We previously showed that iron chelated to the Pseudomonas aeruginosa siderophore pyochelin enhances oxidant-mediated injury to pulmonary artery endothelial cells by catalyzing hydroxyl radical (HO) formation. Therefore, we examined pyochelin structural/chemical features that may be important in this process. Five pyochelin analogues were examined for (i) capacity to accentuate oxidant-mediated endothelial cell injury, (ii) HO catalytic ability, (iii) iron transfer to endothelial cells, and (iv) hydrophobicity. All compounds catalyzed similar HO. Production, but only the hydrophobic ones containing a thiazolidine ring enhanced cell injury.
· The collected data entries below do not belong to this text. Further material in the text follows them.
(* ===== verification/Mpn.v ===== *)
(** * Mpn: multi precision naturals ([util/mpn.cpp], class [mpn_manager])

    A number is a little-endian array of 32 bit digits.  Every pointer argument of the source
    is the array it points to, a size argument is a [nat], and an output buffer is passed in
    with its old contents and returned.  Functions are partial: [None] is an access outside an
    array, a division by zero, a shift by the width of the type or a loop that does not end. *)
From S2P Require Import Prelude.
From S2P Require Import Words.
From Stdlib Require Import ZArith Lia.
From stdpp Require Import base tactics option list numbers.
Open Scope Z_scope.
Open Scope word_scope.

Module mpn_manager.

Definition zero : Z := 0.

(** [(j < lng) ? a[j] : zero] *)
Definition digit_at (a : list Z) (lng j : nat) : option Z :=
  if (j <? lng)%nat then rd a j else Some zero.

Definition compare (a : list Z) (lnga : nat) (b : list Z) (lngb : nat) : option Z :=
  c ← for_dn_ret (lnga `max` lngb) (fun j (_ : unit) =>
        u_j ← digit_at a lnga j;
        v_j ← digit_at b lngb j;
        Some (if v_j <? u_j then Ret 1 else if u_j <? v_j then Ret (-1) else Next tt)) tt;
  Some (match c with Next _ => 0 | Ret res => res end).

(** [for (os = len+1; os > 1 && c[os-1] == 0; ) os--;] *)
Fixpoint trim (c : list Z) (os : nat) : option nat :=
  match os with
  | S (S _ as os') => d ← rd c os'; if d =? 0 then trim c os' else Some os
  | _ => Some os
  end.

(** Returns [c] and the size stored in [*plngc]. *)
Definition add (a : list Z) (lnga : nat) (b : list Z) (lngb : nat) (c : list Z)
    : option (list Z * nat) :=
  let len := (lnga `max` lngb)%nat in
  '(c, k) ← for_up len 0 (fun j '(c, k) =>
        u_j ← digit_at a lnga j;
        v_j ← digit_at b lngb j;
        let r := u_j ⊕ v_j in
        let c1 := r <? u_j in
        let c_j := r ⊕ k in
        c ← wr c j c_j;
        let c2 := c_j <? r in
        Some (c, b2z (c1 || c2))) (c, 0);
  c ← wr c len k;
  os ← trim c (len + 1);
  Some (c, os).

(** The loop of [sub]; [rda] and [rdb] read the two operands and see the current contents of
    [c], so that the call of [div_n], whose output is its first operand, is covered. *)
Definition sub_loop (rda rdb : list Z -> nat -> option Z) (len : nat) (c : list Z)
    : option (list Z * Z) :=
  for_up len 0 (fun j '(c, k) =>
    u_j ← rda c j;
    v_j ← rdb c j;
    let r := u_j ⊖ v_j in
    let c1 := u_j <? r in
    let c_j := r ⊖ k in
    c ← wr c j c_j;
    let c2 := r <? c_j in
    Some (c, b2z (c1 || c2))) (c, 0).

(** Returns [c] and the borrow stored in [*pborrow]. *)
Definition sub (a : list Z) (lnga : nat) (b : list Z) (lngb : nat) (c : list Z)
    : option (list Z * Z) :=
  sub_loop (fun _ => digit_at a lnga) (fun _ => digit_at b lngb) (lnga `max` lngb) c.

(** [sub(c, lnga, b, lngb, c, &borrow)] *)
Definition sub_inplace (c : list Z) (lnga : nat) (b : list Z) (lngb : nat)
    : option (list Z * Z) :=
  sub_loop (fun c => digit_at c lnga) (fun _ => digit_at b lngb) (lnga `max` lngb) c.

Definition DIGIT_BITS : Z := 32.

Definition mul (a : list Z) (lnga : nat) (b : list Z) (lngb : nat) (c : list Z)
    : option (list Z) :=
  c ← for_up lnga 0 (fun i c => wr c i 0) c;
  for_up lngb 0 (fun j c =>
    v_j ← rd b j;
    if v_j =? 0 then wr c (j + lnga) 0
    else
      '(c, k) ← for_up lnga 0 (fun i '(c, k) =>
          u_i ← rd a i;
          c_ij ← rd c (i + j);
          let t := u64 (u_i * v_j + c_ij + k) in
          c ← wr c (i + j) (u64 (t ≪ DIGIT_BITS) ≫ DIGIT_BITS);
          Some (c, u32 (t ≫ DIGIT_BITS))) (c, 0);
      wr c (j + lnga) k) c.

Definition MASK_FIRST : Z := 2147483648.
Definition FIRST_BITS (N X : Z) : Z := X ≫ (DIGIT_BITS - N).
Definition LAST_BITS (N X : Z) : Z := u32 (X ≪ (DIGIT_BITS - N)) ≫ (DIGIT_BITS - N).
Definition BASE : Z := 4294967296.

(** [sbuffer::resize] *)
Definition resize (nsz : nat) (l : list Z) : list Z :=
  take nsz l ++ replicate (nsz - length l) 0.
Transfer of iron to endothelial cells did not correlate with cytotoxicity. Finally, binding of Fe³⁺ by pyochelin led to Fe²⁺ formation, perhaps explaining how Fe³⁺-pyochelin augments H₂O₂-mediated cell injury via HO formation. The ability to bind iron in a catalytic form and the molecule’s thiazolidine ring, which increases its hydrophobicity, are key to pyochelin’s cytotoxicity. Reduction of Fe³⁺ to Fe²⁺ may also be important.